To my surprise, I was able to evaluate the following expression in Mathematica:
$$E\left[e^X \left(1-(1-e^{-X}\right)^n) \right] = \frac{y}{y-1} \left(1-\frac{1}{\binom{n+y-1}{y-1}}\right)\quad X\sim\text{Exp}(y)$$ with the right hand side being equal to $\text{HarmonicNumber}(n)$ in the particular case $y=1$, and equal to $n$ when $y=0$.
If we define $\binom{n}{k} = \frac{\Gamma(n+1)}{\Gamma(n-k+1)\Gamma(k+1)}$ the results seems to hold for all $x,y\in\mathbb R$, though I mostly care about $n$ and $y$ as positive integers.
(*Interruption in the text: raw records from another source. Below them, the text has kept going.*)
(* ===== verification/Swap.v ===== *)
(** The IDE driver and the page replacement of mm/swap.c. [swap_out] closes the
    loop with the page allocator: [alloc_page] calls it, and it frees pages. *)

From S2P Require Import Prelude Machine DList Str Pmm Paging Ports.

Local Open Scope Z_scope.

Definition SECTSIZE : Z := 512.

(** [swap.ideno] *)
Definition swap_ideno : Z := 1.

(** * [struct mm_struct] of include/vmm.h *)
Definition sizeof_mm : Z := 28.
Definition mm_pde (mm : Z) : Z := mm.
Definition mm_cache (mm : Z) : Z := mm + 4.
Definition mm_num (mm : Z) : Z := mm + 8.
Definition mm_node (mm : Z) : Z := mm + 12.
Definition mm_vm_fifo (mm : Z) : Z := mm + 20.

(** * The disk *)
Fixpoint waitdisk (fuel : nat) : K Z :=
  match fuel with
  | O => nofuel
  | S fuel =>
      b ← inb 0x1F7;
      let return_val := Z.land b 0xC0 in
      if negb (return_val =? 0x40) then waitdisk fuel
      else if negb (Z.land return_val 0x21 =? 0) then mret (-1) else mret 0
  end.

(** [n] words from the device into a local array. *)
Fixpoint insl_local (n : nat) : K (list Z) :=
  match n with
  | O => mret []
  | S n => v ← device_read; l ← insl_local n; mret (w32 v :: l)
  end.

Section Disk.
Variable fuel : nat.

(** The result is the pair [swap.cmdsets], [swap.sect_num]. *)
Definition swap_init : K (Z * Z) :=
  waitdisk fuel;;
  outb 0x1F6 (Z.lor 0xE0 (Z.shiftl (Z.land swap_ideno 1) 4));;
  waitdisk fuel;;
  outb 0x1F7 0xEC;;
  waitdisk fuel;;
  buffer ← insl_local 128;
  let cmdsets := nth 41 buffer 0 in
  let sect_num := if negb (Z.land cmdsets 0x4000000 =? 0) then nth 50 buffer 0 else nth 30 buffer 0 in
  printf "swap's sect_num: %d\n" [sect_num];;
  mret (cmdsets, sect_num).

(** The six writes that issue a command. *)
Definition ide_command (sectno ide_no sect_count cmd : Z) : K unit :=
  waitdisk fuel;;
  outb 0x1F2 sect_count;;
  outb 0x1F3 sectno;;
  outb 0x1F4 (Z.shiftr (w32 sectno) 8);;
  outb 0x1F5 (Z.shiftr (w32 sectno) 16);;
  outb 0x1F6 (Z.lor (Z.lor (Z.shiftr (w32 sectno) 24) 0xE0) (Z.shiftl (Z.land ide_no 0x1) 4));;
  outb 0x1F7 cmd.

Fixpoint readsect_loop (sect_count : nat) (dst : Z) : K unit :=
  match sect_count with
  | O => mret tt
  | S sect_count =>
      r ← waitdisk fuel;
      if r =? -1 then mret tt
      else insl 0x1F0 dst (SECTSIZE / 4);; readsect_loop sect_count (w32 (dst + SECTSIZE))
  end.

Definition readsect (dst sectno ide_no sect_count : Z) : K unit :=
  ide_command sectno ide_no sect_count 0x20;;
  readsect_loop (Z.to_nat sect_count) dst.

Fixpoint writesect_loop (sect_count : nat) (src : Z) : K unit :=
  match sect_count with
  | O => mret tt
  | S sect_count =>
      r ← waitdisk fuel;
      if r =? -1 then mret tt
      else outsl 0x1F0 src (SECTSIZE / 4);; writesect_loop sect_count (w32 (src + SECTSIZE))
  end.

Definition writesect (src sectno ide_no sect_count : Z) : K unit :=
  ide_command sectno ide_no sect_count 0x30;;
  writesect_loop (Z.to_nat sect_count) src.

(** The sector an entry of a page on disk names, and the one of a page's address. *)
Definition pte_sector (e : Z) : Z := w32 (Z.shiftr e 8 * PAGE_SIZE) / SECTSIZE.
Definition va_sector (va : Z) : Z := w32 (w32 (va / PAGE_SIZE + 1) * PAGE_SIZE) / SECTSIZE.
Definition swap_entry (va : Z) : Z := w32 (Z.shiftl (w32 (va / PAGE_SIZE + 1)) 8).

Definition swap_read (dst_page_addr pte : Z) : K unit :=
  e ← load pte;
  readsect dst_page_addr (pte_sector e) 1 (PAGE_SIZE / SECTSIZE).

Definition swap_write (src_page_addr sectno : Z) : K unit :=
  writesect src_page_addr sectno 1 (PAGE_SIZE / SECTSIZE).

End Disk.

(** * Page replacement *)
Section Replacement.
Context `{Symbols}.
Variable fuel : nat.

(** [get_pte] with [is_create] 0 allocates nothing. *)
Definition find_pte (pde la : Z) : K Z := get_pte (fun _ => nofuel) pde la 0.

Fixpoint swap_out_loop (k : nat) (mm begin n : Z) : K unit :=
  match k with
  | O => nofuel
  | S k =>
      next ← load (node_next begin);
      if negb (next =? mm_vm_fifo mm) && (0 <? n) then
        let page := page_of_node next in
        pde ← load (mm_pde mm);
        va ← load (pg_va page);
        pte ← find_pte pde va;
        a ← pg_to_addr_la page;
        swap_write fuel a (va_sector va);;
        a ← pg_to_addr_la page;
        printf "swap %x page to swap.img!\n" [a];;
        set_pte_sign pte 0;;
        set_pte_page_addr pte 0;;
        va ← load (pg_va page);
        store pte (swap_entry va);;
        next ← load (node_next begin);
        on_mem (list_delete next);;
        free_page fuel page 1;;
        begin ← load (node_next begin);
        swap_out_loop k mm begin (n - 1)
      else mret tt
  end.

Definition swap_out (mm n : Z) : K unit := swap_out_loop fuel mm (mm_vm_fifo mm) n.

(** [alloc_page] with [swap_out] behind it. *)
Definition kalloc_page (n : Z) : K Z := Pmm.alloc_page swap_out fuel n.

Definition swap_in (mm fault_addr flags : Z) : K unit :=
  printf "swap %x page come in!\n" [fault_addr];;
  pde ← load (mm_pde mm);
  wrong_pte ← find_pte pde fault_addr;
  page ← kalloc_page 1;
  a ← pg_to_addr_la page;
  swap_read fuel a wrong_pte;;
  pde ← load (mm_pde mm);
  pa ← pg_to_addr_pa page;
  map kalloc_page fuel pde fault_addr pa 0x7;;
  store (pg_va page) fault_addr;;
  on_mem (list_insert_before (mm_vm_fifo mm) (pg_node page)).

End Replacement.

(** * The disk protocol *)

(** The error branch of [waitdisk] is dead: the tested bits are masked away. *)
Lemma waitdisk_result fuel : forall s r s', waitdisk fuel s = Ok r s' -> r = 0.
Proof.
  induction fuel as [|fuel IH]; intros s r s'; cbn [waitdisk]; [done|].
  unfold inb, device_read. krun. destruct (k_inq s) as [|v q]; [done|]. krun.
  destruct (Z.eqb_spec (Z.land (w8 v) 0xC0) 0x40) as [->|]; cbn [negb]; [|apply IH].
  change (Z.land 0x40 0x21 =? 0) with true. cbn [negb]. krun. intros E. by injection E.
Qed.

(** A status byte that says ready. *)
Definition ready (v : Z) : Prop := Z.land (w8 v) 0xC0 = 0x40.

Lemma waitdisk_ready fuel s v q :
  (0 < fuel)%nat -> k_inq s = v :: q -> ready v -> waitdisk fuel s = Ok 0 (set_inq q s).
Proof.
  unfold ready. intros Hf Hq Hv. destruct fuel; [lia|]. cbn [waitdisk]. unfold inb, device_read. krun.
  rewrite Hq. krun. rewrite Hv. done.
Qed.

(** The device's answers to a transfer of the sectors [ss]: before each a
    ready status, then its words. *)
Fixpoint sector_answers (ss : list (list Z)) : list Z :=
  match ss with
  | [] => []
  | ws :: ss => 0x40 :: ws ++ sector_answers ss
  end.

Lemma words_at_ext n : forall m m' a,
  span a (4 * Z.of_nat n) ->
  (forall x, ka a <= ka x -> ka x + 4 <= ka a + 4 * Z.of_nat n -> rd32 m' x = rd32 m x) ->
  words_at n m' a = words_at n m a.
Proof.
  induction n as [|n IH]; intros m m' a Hs Hx; cbn [words_at]; [done|].
  rewrite Hx by lia. f_equal. destruct n as [|n]; [done|].
  assert (Ea : ka (a + 4) = ka a + 4) by (apply (ka_span _ _ _ Hs); lia).
  assert (w32 (a + 4) = a + 4) as -> by (apply w32_small; unfold span, VERTUAL_MEM in *; lia).
  apply IH; [unfold span, VERTUAL_MEM in *; lia|]. intros x ? ?. apply Hx; lia.
Qed.

Lemma words_at_lookup n m : forall a i, span a (4 * Z.of_nat n) -> (i < n)%nat ->
  words_at n m a !! i = Some (rd32 m (a + 4 * Z.of_nat i)).
Proof.
  induction n as [|n IH]; intros a i Hs Hi; [lia|]. cbn [words_at].
  destruct i as [|i]; cbn [lookup list_lookup]; [by rewrite Z.add_0_r|].
  rewrite (w32_small (a + 4)) by (unfold span, VERTUAL_MEM in Hs; lia).
  rewrite IH by (unfold span, VERTUAL_MEM in *; lia). do 2 f_equal. lia.
Qed.

Lemma words_at_app n k : forall m a, span a (4 * (Z.of_nat n + Z.of_nat k)) -> (0 < k)%nat ->
  words_at (n + k) m a = words_at n m a ++ words_at k m (a + 4 * Z.of_nat n).
Proof.
  induction n as [|n IH]; intros m a Hs Hk; cbn [words_at Nat.add app].
  - by rewrite Z.mul_0_r, Z.add_0_r.
  - f_equal. assert (w32 (a + 4) = a + 4) as -> by (apply w32_small; unfold span, VERTUAL_MEM in *; lia).
    rewrite IH by (unfold span, VERTUAL_MEM in *; lia). f_equal. f_equal. lia.
Qed.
I have no idea how to prove this by hand. I tried a series expansion of the exponentials without realizing much. I also tried rewriting in terms of the uniform distribution, since $e^{-X}$ has the same distribution as $U^{1/y}$ for $U\sim\text{Uniform}(0,1)$.
Are there any tricks or properties I'm missing?
Denote $$I = E\left[e^X \left(1-(1-e^{-X}\right)^n) \right] =\int_0^{+\infty}e^x(1-(1-e^{-x})^n)ye^{-yx}dx$$ Let's make a change of variables $z = 1-e^{-x}$ then $x = -\ln(1-z)$ and $dx = \frac{1}{1-z}dz$. The integral is from $z = 0$ to $z=1$. We have:
\begin{align} I & = \int_0^{+\infty}y(1-(1-e^{-x})^n)e^{-(y-1)x}dz \\ & = \int_0^{1}y(1-z^n)(1-z)^{y-1}\frac{1}{1-z}dz \\ & = \int_0^{1}y(1-z)^{y-1}(\sum_{k=0}^{n-1} z^k)dz \\ & = \sum_{k=0}^{n-1} \left( \int_0^{1}y(1-z)^{y-1}z^kdz \right) \\ \end{align}
By using Mathematica, we have $$\int_0^{1}y(1-z)^{y-1}z^kdz = \frac{\Gamma(1+k)\Gamma(y+1)}{\Gamma(1+k+y)}$$ Hence, $$I = \sum_{k=0}^{n-1} \left( \frac{\Gamma(1+k)\Gamma(y+1)}{\Gamma(1+k+y)} \right)$$
I resolve the case you asked where $y\in \mathbb{N}^*$, we have
\begin{align} I &= \sum_{k=0}^{n-1} \frac{y!k!}{(k+y)!} \\ &= y!\sum_{k=0}^{n-1} \frac{1}{(k+1)...(k+y)} \\ &= \frac{y!}{y-1}\sum_{k=0}^{n-1} \left( \frac{1}{(k+1)...(k+y-1)} - \frac{1}{(k+2)...(k+y)} \right) \\ &= \frac{y!}{y-1} \left( \frac{1}{(y-1)!} - \frac{n!}{(n+y-1)!} \right) \\ &=\frac{y}{y-1}\left(1-\frac{1}{\binom{n+y-1}{y-1}}\right) \end{align}